What is being asked:
Below are some records; quote exactly the lines from the one that contains "(let* d := getr ipr in" through the one that contains "destruct fs1 as", inclusive, and no others.

Material for this exercise:
Lemma helper_blits h data nx st sp : length h = 20%nat -> exists tail, length tail = 12%nat /\
  blits [(0, le_bytes 4 nx); (4, le_bytes 2 st); (6, le_bytes 2 sp)] (h ++ data) = le_bytes 4 nx ++ le_bytes 2 st ++ le_bytes 2 sp ++ tail ++ data.
Proof.
  intros Hh. exists (drop 8 h). rewrite length_drop, Hh. split; [done|]. pose proof (length_le_bytes 4 nx) as L1. pose proof (length_le_bytes 2 st) as L2. pose proof (length_le_bytes 2 sp) as L3.
  set (A := le_bytes 4 nx) in *. set (B := le_bytes 2 st) in *. set (C := le_bytes 2 sp) in *. clearbody A B C. destruct_len A. destruct_len B. destruct_len C. destruct_len h. done.
Qed.

(** The helper is written over the header. *)
Lemma helper_put_run {A} s f off (k : M (stack U) A) : arrived (mem s) f off ->
  exists d, (set_next_pbuf (pb_payload (f_b f)) NULL ;;; wr (pb_payload (f_b f)) 4 (le_bytes 2 (f_start f)) ;;; wr (pb_payload (f_b f)) 6 (le_bytes 2 (f_stop f)) ;;; k) s =
      k (with_mem s (with_dat (mem s) d)) /\ frame_dat [f_p f] (dat (mem s)) d /\ frag_at (with_dat (mem s) d) f NULL.
Proof.
  intros [Hp Ho Ht Ha Hr Hoff Hd]. pose proof (Forall_inv (pk_cells _ _ _ Hp)) as Hc. cbn [snd] in Hc. pose proof (length_cell _ _ Hc) as Hl.
  rewrite Hd, length_app in Hl. unfold hdr_of in Hl. rewrite length_ip_header in Hl. cbn [length] in Hl.
  destruct (put_all_run (f_b f) [(0, le_bytes 4 NULL); (4, le_bytes 2 (f_start f)); (6, le_bytes 2 (f_stop f))] k s Hc) as (d & E & F & C).
  { unfold fits. cbn [forallb fst snd]. rewrite !length_le_bytes. rewrite !andb_true_iff, !Z.leb_le. lia. }
  rewrite Ho in F. exists d. split; [exact E|]. split; [done|].
  split; [by eapply frame_packet|done|done|split; [done|unfold NULL; lia]|destruct Hr as (R1 & R2 & R3); split; [done|split; [lia|done]]|].
  rewrite Hd in C. destruct (helper_blits (hdr_of (20 + Z.of_nat (length (f_data f))) off) (f_data f) NULL (f_start f) (f_stop f) (length_ip_header _ _ _ _ _ _ _ _ _)) as (t & Hlt & E2).
  exists t. split; [done|]. change (dat (with_dat (mem s) d)) with d. by rewrite C, E2.
Qed.

(** The header is read before the helper replaces it. *)
Lemma header_reads s f off : arrived (mem s) f off ->
  (forall A (k : Z -> M (stack U) A), bind (rd (pb_payload (f_b f)) IPH_LEN 2) k s = k (le_val (be_bytes 2 (20 + Z.of_nat (length (f_data f))))) s) /\
  (forall A (k : Z -> M (stack U) A), bind (rd (pb_payload (f_b f)) IPH_VHL 1) k s = k 0x45 s) /\
  (forall A (k : Z -> M (stack U) A), bind (rd (pb_payload (f_b f)) IPH_OFFSET 2) k s = k (le_val (be_bytes 2 off)) s) /\
  (forall A (k : bytes -> M (stack U) A), bind (onmem (pread (pb_payload (f_b f)) IP_HLEN)) k s = k (hdr_of (20 + Z.of_nat (length (f_data f))) off) s).
Proof.
  intros [Hp Ho Ht Ha Hr Hoff Hd]. pose proof (Forall_inv (pk_cells _ _ _ Hp)) as Hc. cbn [snd] in Hc. pose proof (length_cell _ _ Hc) as Hl.
  rewrite Hd, length_app in Hl. unfold hdr_of in Hl. rewrite length_ip_header in Hl. cbn [length] in Hl.
  assert (length (hdr_of (20 + Z.of_nat (length (f_data f))) off) = 20%nat) as Hlh by apply length_ip_header.
  pose proof Hd as Hd'. unfold hdr_of, ip_header in Hd'. rewrite <- app_assoc in Hd'. match type of Hd' with context [ip_fields _ _ _ _ _ _ _ ?c _ _] => set (chk := c) in Hd' end. assert (length chk = 2%nat) as Hck by apply length_be_bytes.
  cbn [app] in Hd'. pose proof (ip_fields_read (v_hl_of []) tos (20 + Z.of_nat (length (f_data f))) id off ttl proto chk src dest (f_data f) Hck) as (R1 & R2 & R3 & _).
  split; [|split; [|split]]; intros A k.
  - rewrite (rd_run s (f_b f) IPH_LEN 2) by (done || (unfold IPH_LEN; lia)). rewrite Hd'. change (Z.to_nat IPH_LEN) with 2%nat. change (Z.to_nat 2) with 2%nat. by rewrite R2.
  - rewrite (rd_run s (f_b f) IPH_VHL 1) by (done || (unfold IPH_VHL; lia)). rewrite Hd'. change (Z.to_nat IPH_VHL) with 0%nat. change (Z.to_nat 1) with 1%nat. by rewrite drop_0, R1.
  - rewrite (rd_run s (f_b f) IPH_OFFSET 2) by (done || (unfold IPH_OFFSET; lia)). rewrite Hd'. change (Z.to_nat IPH_OFFSET) with 6%nat. change (Z.to_nat 2) with 2%nat. by rewrite R3.
  - pose proof (pread_cell (mem s) (f_b f) 0 IP_HLEN Hc ltac:(lia) ltac:(done) ltac:(change IP_HLEN with 20; lia)) as E. rewrite ptr_add_0, drop_0 in E. rewrite (onmem_run _ _ _ _ _ E), with_mem_id, Hd.
    change (Z.to_nat IP_HLEN) with 20%nat. by rewrite take_app_length' by (by rewrite Hlh).
Qed.

Definition first_start (fs : list rfrag) : Z := match fs with [] => 0 | f :: _ => f_start f end.
Definition complete (fs : list rfrag) (last : bool) : bool := last && contiguous_frags fs && (first_start fs =? 0).

Lemma bind_getr {A} s r d (k : ip_reassdata -> M (stack U) A) : r <> NULL -> bind (getr r) k (with_rd s r d) = k d (with_rd s r d).
Proof. intros Hr. apply getr_run; [done|]. unfold with_rd. rewrite ipg_with_ip. apply lookup_insert_eq. Qed.

(** The end of the function: is the datagram complete? *)
Lemma complete_run s fs1 f fs2 ipr d n is_last : frags (mem s) (fs1 ++ f :: fs2) -> ipr <> NULL -> rds (ipg s) !! ipr = Some d -> rd_p d = head_p (fs1 ++ f :: fs2) -> (length fs2 < n)%nat ->
  (let* d := getr ipr in
   if is_last || nz (Z.land (rd_flags d) IP_REASS_FLAG_LASTFRAG) then
     if negb (contiguous_frags (fs1 ++ [f])) then ret PBUF_QUEUED else
     if rd_p d =? NULL then ret PBUF_QUEUED else
     let* first := payload (rd_p d) in
     let* '(_, first_start, _) := helper first in
     if negb (first_start =? 0) then ret PBUF_QUEUED else
     let* '(next, _, _) := helper (pb_payload (f_b f)) in
     let* ok := holes_loop n (f_stop f) next in
     ret (if (ok : bool) then TELEGRAM_FINISHED else PBUF_QUEUED)
   else ret PBUF_QUEUED) s =
    Ok (if complete (fs1 ++ f :: fs2) (is_last || nz (Z.land (rd_flags d) IP_REASS_FLAG_LASTFRAG)) then TELEGRAM_FINISHED else PBUF_QUEUED, s).
Proof.
  intros Hfs Hi Hd Hq Hn. unfold complete. rewrite (getr_run _ _ _ _ Hi Hd). destruct (is_last || _); cbn [andb]; [|done]. rewrite (contiguous_split fs1 f fs2). destruct (contiguous_frags (fs1 ++ [f])); cbn [negb andb]; [|done].
  destruct (frags_app _ _ _ Hfs) as [Hf Hfs2]. rewrite Hq.
  assert (exists g nx, head_p (fs1 ++ f :: fs2) = f_p g /\ first_start (fs1 ++ f :: fs2) = f_start g /\ frag_at (mem s) g nx) as (g & nx & -> & -> & Hg).
  { destruct fs1 as [|g fs1]; [by exists f, (head_p fs2)|]. exists g. eexists. split; [done|]. split; [done|]. exact (proj1 Hfs). }
  destruct (fa_addr _ _ _ Hg) as [Ha _]. rewrite (proj2 (Z.eqb_neq _ _)) by (unfold NULL; lia). rewrite (payload_run _ _ _ _ _ (fa_packet _ _ _ Hg)), (helper_run _ _ _ _ Hg). cbv beta iota.
  destruct (f_start g =? 0); cbn [negb]; rewrite ?andb_false_r, ?andb_true_r; [|done]. rewrite (helper_run _ _ _ _ Hf). cbv beta iota. by rewrite (bind_run _ _ _ _ _ (holes_run fs2 s f n Hfs2 Hn)).
Qed.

Answer section:
  (let* d := getr ipr in
   if is_last || nz (Z.land (rd_flags d) IP_REASS_FLAG_LASTFRAG) then
     if negb (contiguous_frags (fs1 ++ [f])) then ret PBUF_QUEUED else
     if rd_p d =? NULL then ret PBUF_QUEUED else
     let* first := payload (rd_p d) in
     let* '(_, first_start, _) := helper first in
     if negb (first_start =? 0) then ret PBUF_QUEUED else
     let* '(next, _, _) := helper (pb_payload (f_b f)) in
     let* ok := holes_loop n (f_stop f) next in
     ret (if (ok : bool) then TELEGRAM_FINISHED else PBUF_QUEUED)
   else ret PBUF_QUEUED) s =
    Ok (if complete (fs1 ++ f :: fs2) (is_last || nz (Z.land (rd_flags d) IP_REASS_FLAG_LASTFRAG)) then TELEGRAM_FINISHED else PBUF_QUEUED, s).
Proof.
  intros Hfs Hi Hd Hq Hn. unfold complete. rewrite (getr_run _ _ _ _ Hi Hd). destruct (is_last || _); cbn [andb]; [|done]. rewrite (contiguous_split fs1 f fs2). destruct (contiguous_frags (fs1 ++ [f])); cbn [negb andb]; [|done].
  destruct (frags_app _ _ _ Hfs) as [Hf Hfs2]. rewrite Hq.
  assert (exists g nx, head_p (fs1 ++ f :: fs2) = f_p g /\ first_start (fs1 ++ f :: fs2) = f_start g /\ frag_at (mem s) g nx) as (g & nx & -> & -> & Hg).
  { destruct fs1 as [|g fs1]; [by exists f, (head_p fs2)|]. exists g. eexists. split; [done|]. split; [done|]. exact (proj1 Hfs). }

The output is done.